Né à Nantes en 1937. Roger Boiziau intègre très jeune la filière bois. Dans les années d'après-guerre, les familles modestes mettaient assez vite leurs enfants au travail. Il a rapidement grimpé les échelons et est devenu à trente ans le gérant d'une société d'ameublement. Il a énormément lu et écrit toute sa vie et est passionné par l'histoire de sa ville et de ses habitants.
Extrait du prologue
Le 26 mars 1937
Le boulevard Victor-Hugo, bordé de gros platanes, s'étire en ligne droite entre la place de la République et le pont de Pirmil. Pour l'heure, c'est l'unique voie de sortie du centre-ville de Nantes, via le pont Haudaudine, la rue Louis-Blanc, le boulevard Victor-Hugo et le pont de Pirmil, vers le quartier Saint-Jacques et le sud, les routes de Poitiers, de La Rochelle, de Pornic - si l'on fait abstraction des étroites rues de Biesse et de Vertais, qui forment ce qui était communément appelé par les anciens : route des ponts. La municipalité projette de tracer dans un proche avenir un deuxième axe, plus large, plus direct, pour faciliter la circulation certains jours d'affluence, qui relierait le pont de la Madeleine à celui de Pirmil en ligne droite, sur les anciennes îles de la Loire. Le boulevard Victor-Hugo est coupé presque à son début, côté République, par la ligne du chemin de fer qui conduit un peu plus loin dans la gare de l'État. A quelques dizaines de mètres du passage à niveau, au 19, se trouve le Café de la Loire et son porche attenant. On pénètre à l'intérieur par une petite porte qui s'ouvre dans le bois épais d'un des deux grands vantaux marron le fermant. Le porche traverse l'immeuble de part en part et débouche sur une cour grise, poussiéreuse, longée d'un côté par une rangée de petits cagibis, où les locataires rangent leurs vélos et entreposent leur charbon, de l'autre par le haut mur qui la sépare des entrepôts voisins des machines agricoles Massey-Ferguson. Au fond se dresse une vieille bâtisse de quatre étages, dont le crépi s'effrite et laisse apparaître par endroits la pierre et le joint.

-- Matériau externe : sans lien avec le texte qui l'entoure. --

(** * Box2D QML plugin: the world wrapper and its unit conversions

    A shallow embedding of [box2dworld.h].  The header declares the
    [Box2DWorld] item, its [StepDriver], and the inline helpers that convert
    between Box2D units (meters, radians, y up, single precision) and QML
    units (pixels, degrees, y down, [qreal]).

    Floating-point values are IEEE 754 binary floats, represented by
    [spec_float] and computed with the round-to-nearest-even operations of
    [SpecFloat]: C++ [float] is binary32 and [double] is binary64, and each
    operation rounds to the format of its C++ type. *)

From Stdlib Require Import ZArith QArith Qabs Qpower Lia Lqa Bool List.
From Stdlib Require Import Floats.SpecFloat.
From stdpp Require Import gmap strings.
Import ListNotations.

Local Open Scope Z_scope.

(** ** IEEE 754 formats *)

(** C++ [float]: 24 bits of precision, exponents below 128. *)
Module Binary32.
Definition prec : Z := 24.
Definition emax : Z := 128.
Definition valid (f : spec_float) : bool := valid_binary prec emax f.
Definition mul : spec_float -> spec_float -> spec_float := SFmul prec emax.
Definition div : spec_float -> spec_float -> spec_float := SFdiv prec emax.
(** Conversion of an integer, as for the [int] literal [180] in a [float]
    expression. *)
Definition of_int (n : Z) : spec_float := binary_normalize prec emax n 0 false.
(** Conversion of a value of another binary format to [float]. *)
Definition of_float (f : spec_float) : spec_float :=
  match f with
  | S754_finite s m e => binary_round prec emax s m e
  | _ => f
  end.
End Binary32.

(** C++ [double]: 53 bits of precision, exponents below 1024. *)
Module Binary64.
Definition prec : Z := 53.
Definition emax : Z := 1024.
Definition valid (f : spec_float) : bool := valid_binary prec emax f.
Definition mul : spec_float -> spec_float -> spec_float := SFmul prec emax.
Definition div : spec_float -> spec_float -> spec_float := SFdiv prec emax.
Definition of_int (n : Z) : spec_float := binary_normalize prec emax n 0 false.
Definition of_float (f : spec_float) : spec_float :=
  match f with
  | S754_finite s m e => binary_round prec emax s m e
  | _ => f
  end.
End Binary64.

(** Box2D declares [typedef float float32]; Qt declares [typedef double qreal]
    in its default configuration.  Both declarations live in the wrapped
    libraries, not in this repository. *)
Definition float32 : Type := spec_float.
Definition qreal : Type := spec_float.

(** Box2D's [b2Vec2]: two [float32] members. *)
Module b2Vec2.
Record t : Type := mk { x : float32; y : float32 }.
Definition valid (v : t) : bool := Binary32.valid (x v) && Binary32.valid (y v).
End b2Vec2.

(** Qt's [QPointF]: two [qreal] coordinates. *)
Module QPointF.
Record t : Type := mk { x : qreal; y : qreal }.
Definition valid (p : t) : bool := Binary64.valid (x p) && Binary64.valid (y p).
End QPointF.

(** [exponent_in lo hi f]: [f] is zero, infinite or NaN, or its exponent is
    between [lo] and [hi].  For a valid single with mantissa [m] and exponent
    [e] the magnitude is [m * 2^e], with [m < 2^24], and [2^23 <= m] unless
    [e = -149]. *)
Definition exponent_in (lo hi : Z) (f : spec_float) : bool :=
  match f with
  | S754_finite _ _ e => (lo <=? e) && (e <=? hi)
  | _ => true
  end.

(** The largest finite single, [(2^24 - 1) * 2^104], and the smallest
    positive one, [2^-149]. *)
Definition max_float32 : float32 := SFmax_float Binary32.prec Binary32.emax.
Definition min_float32 : float32 := S754_finite false 1 (-149).

(** The sign of a float as a factor. *)
Definition sign_of (s : bool) : Q := if s then -1 else 1.

(** The rational value of a finite float; zero for the others. *)
Definition SF2Q (f : spec_float) : Q :=
  match f with
  | S754_finite s m e => sign_of s * (inject_Z (Z.pos m) * 2 ^ e)
  | _ => 0
  end.

Definition is_finite (f : spec_float) : bool :=
  match f with
  | S754_finite _ _ _ | S754_zero _ => true
  | _ => false
  end.

(** [rel_err eps x y]: [x] is within the relative error [eps] of [y]. *)
Definition rel_err (eps x y : Q) : Prop := (Qabs (x - y) <= eps * Qabs y)%Q.

(** [recovers eps a b]: the result [a] recovers [b] within the relative
    tolerance [eps]; either it is [b] itself, or both are finite and
    differ by at most [eps * |b|]. *)
Definition recovers (eps : Q) (a b : spec_float) : Prop :=
  a = b \/
  (is_finite a = true /\ is_finite b = true /\ rel_err eps (SF2Q a) (SF2Q b)).

(** [located mrs t]: the shift record [mrs] describes the position of the
    rational [t] between its mantissa and the next integer, as rounding
    reads it: on the integer, below the midpoint, on it, or above it. *)
Definition located (mrs : shr_record) (t : Q) : Prop :=
  match shr_r mrs, shr_s mrs with
  | false, false => (t == inject_Z (shr_m mrs))%Q
  | false, true => (inject_Z (shr_m mrs) < t /\ t < inject_Z (shr_m mrs) + (1 # 2))%Q
  | true, false => (t == inject_Z (shr_m mrs) + (1 # 2))%Q
  | true, true => (inject_Z (shr_m mrs) + (1 # 2) < t /\ t < inject_Z (shr_m mrs) + 1)%Q
  end.

(** Unit roundoff of single precision, [2^-24]. *)
Definition roundoff32 : Q := 1 # 16777216.

(** The relative error of two roundings in a row, [(1 + u)^2 - 1], and of
    four, [(1 + u)^4 - 1], which is below [5 * 2^-24]. *)
Definition two_roundings : Q := roundoff32 + roundoff32 + roundoff32 * roundoff32.
Definition four_roundings : Q :=
  two_roundings + two_roundings + two_roundings * two_roundings.

(** The tolerance of an angle round trip: five units of roundoff. *)
Definition angle_tolerance : Q := 5 * roundoff32.

(** A positive normal single in the binade of pi, from 2 up to 4. *)
Definition in_binade_of_pi (f : float32) : bool :=
  match f with
  | S754_finite false m e => (Z.pos (digits2_pos m) =? 24)%Z && (e =? -22)%Z
  | _ => false
  end.

(** ** Conversion constants *)

(** [static const float pixelsPerMeter = 32.0f;]: the literal is the
    integer 32. *)
Definition pixelsPerMeter : float32 := Binary32.of_int 32.
(** [static const float metersPerPixel = 1.0f / pixelsPerMeter;] *)
Definition metersPerPixel : float32 := Binary32.div (Binary32.of_int 1) pixelsPerMeter.
(** [static const float pixelsPerMeterY = -pixelsPerMeter;] *)
Definition pixelsPerMeterY : float32 := SFopp pixelsPerMeter.
(** [static const float metersPerPixelY = -metersPerPixel;] *)
Definition metersPerPixelY : float32 := SFopp metersPerPixel.

(** Box2D's [b2Settings.h] has [#define b2_pi 3.14159265359f]; the nearest
    binary32 value is [13176795 * 2^-22].  The helpers below take [b2_pi]
    as a parameter, this is the value Box2D gives it. *)
Definition b2_pi_literal : float32 := S754_finite false 13176795 (-22).

(** ** Conversion helpers *)

(** [inline QPointF invertY(const b2Vec2 &vec)] *)
Definition invertY_b2Vec2 (vec : b2Vec2.t) : QPointF.t :=
  QPointF.mk (Binary64.of_float (b2Vec2.x vec))
             (Binary64.of_float (SFopp (b2Vec2.y vec))).

(** [inline b2Vec2 invertY(const QPointF &vec)] *)
Definition invertY_QPointF (vec : QPointF.t) : b2Vec2.t :=
  b2Vec2.mk (Binary32.of_float (QPointF.x vec))
            (Binary32.of_float (SFopp (QPointF.y vec))).

(** [inline float toPixels(float length)] *)
Definition toPixels (length : float32) : float32 :=
  Binary32.mul length pixelsPerMeter.

(** [inline float toMeters(float length)] *)
Definition toMeters (length : float32) : float32 :=
  Binary32.mul length metersPerPixel.

(** [inline QPointF toPixels(const b2Vec2 &vec)]: both products are [float]
    products, widened when the [QPointF] is built. *)
Definition toPixels_b2Vec2 (vec : b2Vec2.t) : QPointF.t :=
  QPointF.mk (Binary64.of_float (Binary32.mul (b2Vec2.x vec) pixelsPerMeter))
             (Binary64.of_float (Binary32.mul (b2Vec2.y vec) pixelsPerMeterY)).

(** [inline b2Vec2 toMeters(const QPointF &point)]: the [float] constant is
    promoted, both products are [qreal] products, narrowed when the [b2Vec2]
    is built. *)
Definition toMeters_QPointF (point : QPointF.t) : b2Vec2.t :=
  b2Vec2.mk
    (Binary32.of_float (Binary64.mul (QPointF.x point) (Binary64.of_float metersPerPixel)))
    (Binary32.of_float (Binary64.mul (QPointF.y point) (Binary64.of_float metersPerPixelY))).

Section Angles.
Variable b2_pi : float32.

(** [inline float toDegrees(float radians)]: [-radians * 180 / b2_pi]
    groups as [((-radians) * 180) / b2_pi]. *)
Definition toDegrees (radians : float32) : float32 :=
  Binary32.div (Binary32.mul (SFopp radians) (Binary32.of_int 180)) b2_pi.

(** [inline float toRadians(float degrees)]: [-degrees * b2_pi / 180]
    groups as [((-degrees) * b2_pi) / 180]. *)
Definition toRadians (degrees : float32) : float32 :=
  Binary32.div (Binary32.mul (SFopp degrees) b2_pi) (Binary32.of_int 180).
End Angles.

(** ** The world wrapper *)

(** A [Box2DContact], identified by the engine contact it wraps. *)
Definition contact : Type := positive.

(** The [signals:] section of [Box2DWorld]. *)
Inductive signal : Type :=
| initialized
| preSolve (c : contact)
| postSolve (c : contact)
| timeStepChanged
| velocityIterationsChanged
| positionIterationsChanged
| gravityChanged
| autoClearForcesChanged
| runningChanged
| stepped.

(** What an operation of the wrapper does to the outside, in order: signal
    emissions, calls into the engine, and requests to the animation
    facility that calls the step driver back. *)
Inductive event : Type :=
| Emit (s : signal)
| EngineStep (timeStep : float32) (velocityIterations positionIterations : Z)
| EngineSolve (c : contact)
| EngineClearForces
| EngineSetGravity (gravity : b2Vec2.t)
| EngineSetAutoClearForces (flag : bool)
| DriverStart
| DriverStop.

«Il est bien tard», se disait le vieux et bedonnant docteur Ouillé, qui venait de franchir l'espace entre les deux immeubles. Des odeurs peu ragoûtantes s'échappaient par la porte entrebâillée de la mère Rabiller, la vieille concierge, que la plupart des locataires avaient toujours connue là. La pauvre vieille tenait encore la loge, malgré ses soixante-dix ans passés, pour élever ses deux petit-fils, dont les parents étaient morts dans un incendie, peu après la naissance du second. Le docteur, boudiné dans sa gabardine, son chapeau de feutre enfoncé sur le crâne, s'attaqua, en poussant d'affreux soupirs, aux marches de pierre roides, qui l'emmèneraient au troisième étage. Le temps se montrait exécrable en ce début de printemps. L'hiver ne faisait pas mine de céder le terrain. L'eau, la neige et le froid sévissaient partout. Le bassin du Rhône subissait des crues dévastatrices, un peu partout des routes étaient coupées, des villages isolés. Une tempête d'équinoxe déferlait sur les côtes atlantiques, saccageant la région de Saint-Nazaire et la Vendée, pratiquant des brèches dans les digues de Noirmoutier. Au meilleur de la journée, le thermomètre grimpait difficilement à 10 degrés.